Task requirements: Give back exactly the stretch of data below from the line holding "box_x : Q; box_y" through the line holding "qbox := bullet_box", both ends included, and leave the remaining lines out.

Entries provided:
########
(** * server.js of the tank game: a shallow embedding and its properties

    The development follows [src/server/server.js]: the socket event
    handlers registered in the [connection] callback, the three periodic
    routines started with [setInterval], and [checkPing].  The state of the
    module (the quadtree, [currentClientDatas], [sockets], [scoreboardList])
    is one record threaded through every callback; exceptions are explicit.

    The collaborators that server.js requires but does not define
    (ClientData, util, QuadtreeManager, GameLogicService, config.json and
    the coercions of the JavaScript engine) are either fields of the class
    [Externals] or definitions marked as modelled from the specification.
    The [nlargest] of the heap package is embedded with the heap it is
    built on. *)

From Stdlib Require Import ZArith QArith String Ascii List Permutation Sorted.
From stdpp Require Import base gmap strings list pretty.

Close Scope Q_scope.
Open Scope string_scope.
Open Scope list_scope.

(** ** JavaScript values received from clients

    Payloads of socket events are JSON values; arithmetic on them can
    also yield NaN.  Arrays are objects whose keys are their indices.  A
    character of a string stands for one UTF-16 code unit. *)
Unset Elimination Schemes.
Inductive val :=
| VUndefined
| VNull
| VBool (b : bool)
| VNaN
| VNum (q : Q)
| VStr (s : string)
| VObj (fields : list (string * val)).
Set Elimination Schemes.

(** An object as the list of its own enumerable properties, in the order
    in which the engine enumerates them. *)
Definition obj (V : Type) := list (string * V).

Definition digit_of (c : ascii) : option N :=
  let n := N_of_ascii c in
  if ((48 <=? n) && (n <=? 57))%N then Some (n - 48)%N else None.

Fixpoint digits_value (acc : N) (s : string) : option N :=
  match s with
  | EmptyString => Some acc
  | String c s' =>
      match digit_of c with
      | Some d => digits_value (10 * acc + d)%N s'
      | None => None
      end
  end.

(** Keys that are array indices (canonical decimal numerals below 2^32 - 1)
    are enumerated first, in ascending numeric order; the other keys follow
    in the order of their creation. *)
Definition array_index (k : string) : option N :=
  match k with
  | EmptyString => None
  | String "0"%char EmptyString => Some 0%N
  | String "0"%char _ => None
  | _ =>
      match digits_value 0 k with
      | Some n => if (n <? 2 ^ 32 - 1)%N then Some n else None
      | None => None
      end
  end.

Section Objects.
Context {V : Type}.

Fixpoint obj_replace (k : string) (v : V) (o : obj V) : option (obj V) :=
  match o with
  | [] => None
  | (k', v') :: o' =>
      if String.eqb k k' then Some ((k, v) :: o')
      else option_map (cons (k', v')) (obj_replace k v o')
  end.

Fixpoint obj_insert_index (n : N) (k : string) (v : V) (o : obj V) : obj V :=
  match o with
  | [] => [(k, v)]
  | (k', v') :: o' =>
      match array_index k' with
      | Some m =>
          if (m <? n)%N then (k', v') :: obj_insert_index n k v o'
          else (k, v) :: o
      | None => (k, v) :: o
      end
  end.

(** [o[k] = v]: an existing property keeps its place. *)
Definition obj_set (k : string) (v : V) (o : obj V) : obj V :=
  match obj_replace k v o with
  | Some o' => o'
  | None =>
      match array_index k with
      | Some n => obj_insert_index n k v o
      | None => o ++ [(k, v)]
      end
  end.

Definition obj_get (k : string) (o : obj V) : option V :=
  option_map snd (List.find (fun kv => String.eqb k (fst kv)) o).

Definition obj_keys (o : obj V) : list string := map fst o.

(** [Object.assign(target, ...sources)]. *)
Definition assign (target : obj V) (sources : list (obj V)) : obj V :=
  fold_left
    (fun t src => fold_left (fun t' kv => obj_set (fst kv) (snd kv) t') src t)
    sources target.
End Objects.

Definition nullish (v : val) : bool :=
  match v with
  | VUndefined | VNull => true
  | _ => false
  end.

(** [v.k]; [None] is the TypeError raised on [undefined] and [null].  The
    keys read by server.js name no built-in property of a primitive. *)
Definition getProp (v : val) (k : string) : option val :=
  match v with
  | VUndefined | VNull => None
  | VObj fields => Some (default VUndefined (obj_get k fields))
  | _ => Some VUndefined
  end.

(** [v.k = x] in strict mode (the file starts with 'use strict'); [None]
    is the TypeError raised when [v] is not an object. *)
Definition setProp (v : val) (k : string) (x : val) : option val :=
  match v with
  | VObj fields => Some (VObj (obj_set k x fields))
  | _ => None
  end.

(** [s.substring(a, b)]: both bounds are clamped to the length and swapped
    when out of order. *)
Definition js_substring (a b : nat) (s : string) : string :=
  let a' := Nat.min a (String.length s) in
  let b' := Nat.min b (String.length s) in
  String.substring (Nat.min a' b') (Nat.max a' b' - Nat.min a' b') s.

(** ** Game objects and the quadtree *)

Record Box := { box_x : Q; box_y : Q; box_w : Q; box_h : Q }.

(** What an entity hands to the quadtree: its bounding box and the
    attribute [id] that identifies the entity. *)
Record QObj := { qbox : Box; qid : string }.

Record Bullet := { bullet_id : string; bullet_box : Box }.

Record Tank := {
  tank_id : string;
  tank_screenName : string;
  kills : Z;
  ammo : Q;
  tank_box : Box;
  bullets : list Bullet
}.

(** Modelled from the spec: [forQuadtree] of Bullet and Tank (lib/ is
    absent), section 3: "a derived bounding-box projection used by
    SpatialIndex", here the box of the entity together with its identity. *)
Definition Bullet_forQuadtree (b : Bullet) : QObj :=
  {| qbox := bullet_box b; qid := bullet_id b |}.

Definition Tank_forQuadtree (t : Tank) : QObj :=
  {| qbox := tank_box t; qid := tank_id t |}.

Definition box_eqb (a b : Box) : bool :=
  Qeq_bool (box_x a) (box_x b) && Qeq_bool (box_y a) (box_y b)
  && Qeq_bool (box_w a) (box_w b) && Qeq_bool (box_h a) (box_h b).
########
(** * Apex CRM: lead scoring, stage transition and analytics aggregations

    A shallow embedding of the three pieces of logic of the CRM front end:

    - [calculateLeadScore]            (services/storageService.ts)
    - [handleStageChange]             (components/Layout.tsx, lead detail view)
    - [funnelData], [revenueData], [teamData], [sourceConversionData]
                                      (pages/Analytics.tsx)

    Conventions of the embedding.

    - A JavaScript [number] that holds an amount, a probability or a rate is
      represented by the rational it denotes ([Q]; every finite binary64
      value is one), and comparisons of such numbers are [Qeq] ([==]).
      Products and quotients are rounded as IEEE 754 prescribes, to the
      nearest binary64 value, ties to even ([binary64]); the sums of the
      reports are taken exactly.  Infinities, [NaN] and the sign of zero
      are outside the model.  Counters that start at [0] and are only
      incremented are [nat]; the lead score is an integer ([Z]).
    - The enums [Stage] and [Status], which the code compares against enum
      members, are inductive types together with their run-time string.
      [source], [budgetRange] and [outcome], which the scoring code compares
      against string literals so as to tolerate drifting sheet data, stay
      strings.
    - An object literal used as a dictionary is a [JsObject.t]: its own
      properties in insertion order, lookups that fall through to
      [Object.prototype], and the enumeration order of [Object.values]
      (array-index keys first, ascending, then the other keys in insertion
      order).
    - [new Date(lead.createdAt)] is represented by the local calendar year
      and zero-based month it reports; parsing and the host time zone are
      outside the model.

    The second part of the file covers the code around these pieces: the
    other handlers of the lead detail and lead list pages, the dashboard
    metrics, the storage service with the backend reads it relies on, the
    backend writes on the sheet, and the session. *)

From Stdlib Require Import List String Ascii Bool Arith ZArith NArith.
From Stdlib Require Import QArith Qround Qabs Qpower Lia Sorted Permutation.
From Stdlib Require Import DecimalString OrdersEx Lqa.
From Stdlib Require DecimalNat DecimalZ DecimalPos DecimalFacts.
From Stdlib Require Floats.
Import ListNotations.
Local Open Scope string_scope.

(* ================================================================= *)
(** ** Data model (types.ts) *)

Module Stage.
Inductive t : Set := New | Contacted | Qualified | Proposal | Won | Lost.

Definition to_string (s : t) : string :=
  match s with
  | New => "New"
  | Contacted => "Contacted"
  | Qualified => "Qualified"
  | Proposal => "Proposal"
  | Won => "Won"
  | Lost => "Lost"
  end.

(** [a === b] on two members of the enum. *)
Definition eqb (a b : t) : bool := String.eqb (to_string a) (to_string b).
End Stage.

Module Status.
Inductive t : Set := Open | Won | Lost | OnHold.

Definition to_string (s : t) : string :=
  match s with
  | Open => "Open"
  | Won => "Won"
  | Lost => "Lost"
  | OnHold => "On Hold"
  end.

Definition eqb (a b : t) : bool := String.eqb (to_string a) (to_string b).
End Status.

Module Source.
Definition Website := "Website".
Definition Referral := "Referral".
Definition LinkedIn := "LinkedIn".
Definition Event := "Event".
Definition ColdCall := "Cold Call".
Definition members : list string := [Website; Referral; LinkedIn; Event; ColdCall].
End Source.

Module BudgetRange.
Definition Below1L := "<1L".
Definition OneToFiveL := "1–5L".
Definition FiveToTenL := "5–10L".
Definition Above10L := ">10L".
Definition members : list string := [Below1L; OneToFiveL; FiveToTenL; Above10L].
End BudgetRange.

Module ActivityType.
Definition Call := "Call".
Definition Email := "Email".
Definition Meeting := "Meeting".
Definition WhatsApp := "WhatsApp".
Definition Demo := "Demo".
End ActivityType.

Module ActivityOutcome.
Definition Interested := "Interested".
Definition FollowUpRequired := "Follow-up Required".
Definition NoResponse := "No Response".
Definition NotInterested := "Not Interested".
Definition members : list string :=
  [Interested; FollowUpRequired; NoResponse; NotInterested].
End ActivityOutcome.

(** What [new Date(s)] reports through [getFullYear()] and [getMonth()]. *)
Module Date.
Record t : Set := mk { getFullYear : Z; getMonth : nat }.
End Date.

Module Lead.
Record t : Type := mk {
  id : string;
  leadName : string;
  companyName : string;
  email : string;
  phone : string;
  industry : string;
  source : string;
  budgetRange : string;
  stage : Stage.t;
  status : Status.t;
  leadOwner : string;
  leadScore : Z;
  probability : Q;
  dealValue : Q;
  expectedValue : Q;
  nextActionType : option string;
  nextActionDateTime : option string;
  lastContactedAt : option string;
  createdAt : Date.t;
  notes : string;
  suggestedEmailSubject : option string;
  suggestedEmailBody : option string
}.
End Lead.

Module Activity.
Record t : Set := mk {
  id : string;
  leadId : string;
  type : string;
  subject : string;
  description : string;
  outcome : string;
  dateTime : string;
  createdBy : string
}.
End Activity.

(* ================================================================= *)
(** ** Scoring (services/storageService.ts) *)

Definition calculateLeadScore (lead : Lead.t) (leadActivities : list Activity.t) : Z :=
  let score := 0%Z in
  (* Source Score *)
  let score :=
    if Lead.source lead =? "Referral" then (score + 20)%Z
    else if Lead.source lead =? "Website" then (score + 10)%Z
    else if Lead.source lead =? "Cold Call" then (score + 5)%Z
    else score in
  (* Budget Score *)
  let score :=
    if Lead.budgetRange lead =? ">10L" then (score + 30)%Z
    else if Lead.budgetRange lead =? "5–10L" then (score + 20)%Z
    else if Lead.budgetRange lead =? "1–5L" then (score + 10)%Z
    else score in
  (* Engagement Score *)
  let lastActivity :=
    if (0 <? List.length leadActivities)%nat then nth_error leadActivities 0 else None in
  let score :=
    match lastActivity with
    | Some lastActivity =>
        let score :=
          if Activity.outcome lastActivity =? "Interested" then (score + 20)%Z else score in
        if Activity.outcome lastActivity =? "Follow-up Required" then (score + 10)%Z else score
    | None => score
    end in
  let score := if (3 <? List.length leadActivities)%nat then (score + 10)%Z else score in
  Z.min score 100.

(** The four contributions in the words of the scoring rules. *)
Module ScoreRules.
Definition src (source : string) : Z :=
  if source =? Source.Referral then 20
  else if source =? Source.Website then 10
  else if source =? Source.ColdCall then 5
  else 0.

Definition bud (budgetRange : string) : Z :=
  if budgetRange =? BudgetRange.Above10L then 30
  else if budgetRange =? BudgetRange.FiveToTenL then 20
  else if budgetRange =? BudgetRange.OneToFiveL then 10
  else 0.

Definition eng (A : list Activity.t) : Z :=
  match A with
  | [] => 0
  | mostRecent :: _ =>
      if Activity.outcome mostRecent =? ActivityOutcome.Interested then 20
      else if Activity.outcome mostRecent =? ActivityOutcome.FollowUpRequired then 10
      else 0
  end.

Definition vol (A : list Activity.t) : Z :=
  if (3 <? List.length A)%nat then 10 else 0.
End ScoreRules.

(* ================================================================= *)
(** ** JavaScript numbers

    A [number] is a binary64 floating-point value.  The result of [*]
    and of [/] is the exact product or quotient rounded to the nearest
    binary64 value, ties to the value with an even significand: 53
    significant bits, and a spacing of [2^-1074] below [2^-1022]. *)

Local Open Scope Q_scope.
########
Response below:
Record Box := { box_x : Q; box_y : Q; box_w : Q; box_h : Q }.

(** What an entity hands to the quadtree: its bounding box and the
    attribute [id] that identifies the entity. *)
Record QObj := { qbox : Box; qid : string }.

Record Bullet := { bullet_id : string; bullet_box : Box }.

Record Tank := {
  tank_id : string;
  tank_screenName : string;
  kills : Z;
  ammo : Q;
  tank_box : Box;
  bullets : list Bullet
}.

(** Modelled from the spec: [forQuadtree] of Bullet and Tank (lib/ is
    absent), section 3: "a derived bounding-box projection used by
    SpatialIndex", here the box of the entity together with its identity. *)
Definition Bullet_forQuadtree (b : Bullet) : QObj :=
  {| qbox := bullet_box b; qid := bullet_id b |}.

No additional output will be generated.